Opinion: The UK’s Drone Strategy Needs More Legwork
The UK’s minister of state for security, Brandon Lewis, is recommending a strategy to work with industry, including manufacturers, to harness the extensive benefits from safe operation of drones and to tackle nefarious use of them.
With the growing use of drones amid the vast range of societal benefits and commercial opportunities, Lewis recognizes the lack of a silver bullet for improper use. To that end, he has stated emphatically that we should not “let these criminals ruin it for the rest of us.” Instead, he suggests a wide-ranging approach, including new laws, recognizing that new technology and public information are crucial for the safe and appropriate use of drones as they are integrated into our skies.
A strategy focused on countering misuse of drones is only one part of an effective, overall drone strategy. Ensuring drones can be flown safely—including operations in and around sensitive areas such as airports and urban environments—is vital in enabling the drone industry to flourish and wider sectors to take advantage of all drones can offer.
Coherency and Integration
It is clear that drones have many purposes—from recreational/hobbyist flying and industrial inspections to life-saving search and rescue operations. However, they need to be safely and routinely integrated into everyday aerial traffic flows, especially when flying beyond visual line of sight of the pilot. They need to be able to adhere to a planned path through the air or quickly and autonomously adapt their route in response to unforeseen circumstances and hazards.
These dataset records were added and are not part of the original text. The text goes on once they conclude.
Lemma zoom_bounds a s :
  (7 # 10 <= zoom s <= 18 # 10)%Q → (7 # 10 <= zoom (fst (map_update a s)) <= 18 # 10)%Q.
Proof.
  intros [H1 H2]. destruct a; simpl; try done; unfold Qmin_, Qmax_.
  - destruct (Qle_bool _ _) eqn:E; [lra|]. split; [lra|].
    apply not_true_iff_false in E. rewrite Qle_bool_iff in E. lra.
  - destruct (Qle_bool _ _) eqn:E; [|lra]. apply Qle_bool_iff in E. lra.
Qed.

End NetworkMap.

(** ** Status *)

Module StatusPage.

Inductive system_status := Operational | Degraded | Down.
Record StatusPayload := {
  sy_status : system_status; sy_total_devices : Z; sy_online_devices : Z; sy_offline_devices : Z;
  sy_active_critical_alerts : Z; sy_last_updated : jstr }.

(** The page fetches [/status] itself, every 30 seconds. *)
Definition status_request : request := get "/status".
Definition status_interval : Z := 30000.

Definition status_title (data : option StatusPayload) : jstr :=
  match from_null Operational (sy_status <$> data) with
  | Operational => "All Systems Operational" | Degraded => "Degraded" | Down => "Outage Detected" end.
Definition status_color (data : option StatusPayload) : jstr :=
  match from_null Operational (sy_status <$> data) with
  | Operational => "text-emerald-600" | Degraded => "text-amber-500" | Down => "text-red-500" end.

Section view.
Context {A : Type} (formatDistanceToNow : jstr → jstr).

Definition StatusCard (label value : jstr) : node A := div [div [Text label]; div [Text value]].
Definition count_text (f : StatusPayload → Z) (data : option StatusPayload) : jstr :=
  string_of_Z (from_null 0 (f <$> data)).

Definition status_view (data : option StatusPayload) : node A :=
  div [div [
    El "div" [Attr "class" ("text-center text-4xl font-bold " ++ status_color data)] [Text (status_title data)];
    p_ [Text (match data with
              | Some d => string_of_Z (sy_online_devices d) ++ "/" ++ string_of_Z (sy_total_devices d)
                          ++ " devices online"
              | None => "Loading status..." end)];
    div [StatusCard "Total Devices" (count_text sy_total_devices data);
         StatusCard "Online" (count_text sy_online_devices data);
         StatusCard "Offline" (count_text sy_offline_devices data);
         StatusCard "Critical Alerts" (count_text sy_active_critical_alerts data)];
    p_ [Text "Last updated ";
        Text (match data with
              | Some d => if truthy (sy_last_updated d) then formatDistanceToNow (sy_last_updated d) else "just now"
              | None => "just now" end)]]].
End view.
In the UK, the Civil Aviation Authority (CAA), air traffic controllers (ATC) and pilots all contribute to the safe operation of aircraft. The rising number of drones are presenting new challenges. For example, a delivery drone may need to cross “controlled airspace,” managed by air traffic controllers. At present, ATC remains heavily reliant on manned processes and authorizations. Adapting these processes to cope with the predicted number of drones is simply not scalable to meet the predicted volume of future commercial drone traffic.
Air traffic controllers talk to manned aircraft over radio and track aircraft using radar. Due to the current technology used by controllers, they cannot do the same with drone pilots. Even if ATC equipment was able to track drone activity, the sheer volume of forecasted traffic would make the technology an impractical way of patrolling the skies. Therefore, new systems that can assist day-to-day traffic management through automation are needed.
With a fully effective, holistic strategy and appropriate technology, drones can be fully integrated into an environment as busy and complex as an airport, and even situations involving rogue drones or unplanned movement by manned aircraft can be safely managed.
Ultimately, the authorities and those managing the airspace need to have a complete view of all the activity in the skies above them and therefore an ability to identify both cooperative and uncooperative drones within their airspace. Counter-drone technologies, although a crucial part of a wider strategy, should be integrated into new digital systems managing the airspace. This will enable authorized drone flights to be recognized, allow legitimate users to be free from any suspicion in the event of a disruptive incident and facilitate necessary actions to be focused on the problem.
Reporting Unplanned Events
The wider drone industry is somewhat behind manned aviation in the reporting of unplanned events. With no industry-wide function available for drone pilots and operators to report incidents in which they or their drones are involved, industry still has far to go.
Drone operators are directed toward the CAA system to report occurrences, but the CAA reporting system has been designed for incidents involving manned aircraft that can require a great deal of technical and operational data and the expertise of an experienced aviator. To nonpilots, this could appear extremely daunting and deter drone operators from reporting incidents.
A drone operator may feel that, compared to a near collision of two passenger aircraft, their “minor” incident, accident or episode is not worth reporting. Altitude Angel has introduced an anonymous “Just Culture” reporting portal to capture lessons learned from every instance.
The minister’s statement is undeniably a step in the right direction, but a strategy focused on counter-drone technology alone will fail to enable the vast social and economic benefits that drones can bring. At the same time, we need to recognize how much catching up is required. It is vital that the drone community draw on lessons from manned aviation and begin to capture and use safety data, as the rest of the aviation industry does, to improve on the safe use of unmanned aircraft.
Phil Binks is the head of Air Traffic Management for Altitude Angel.
The views expressed are not necessarily those of Aviation Week.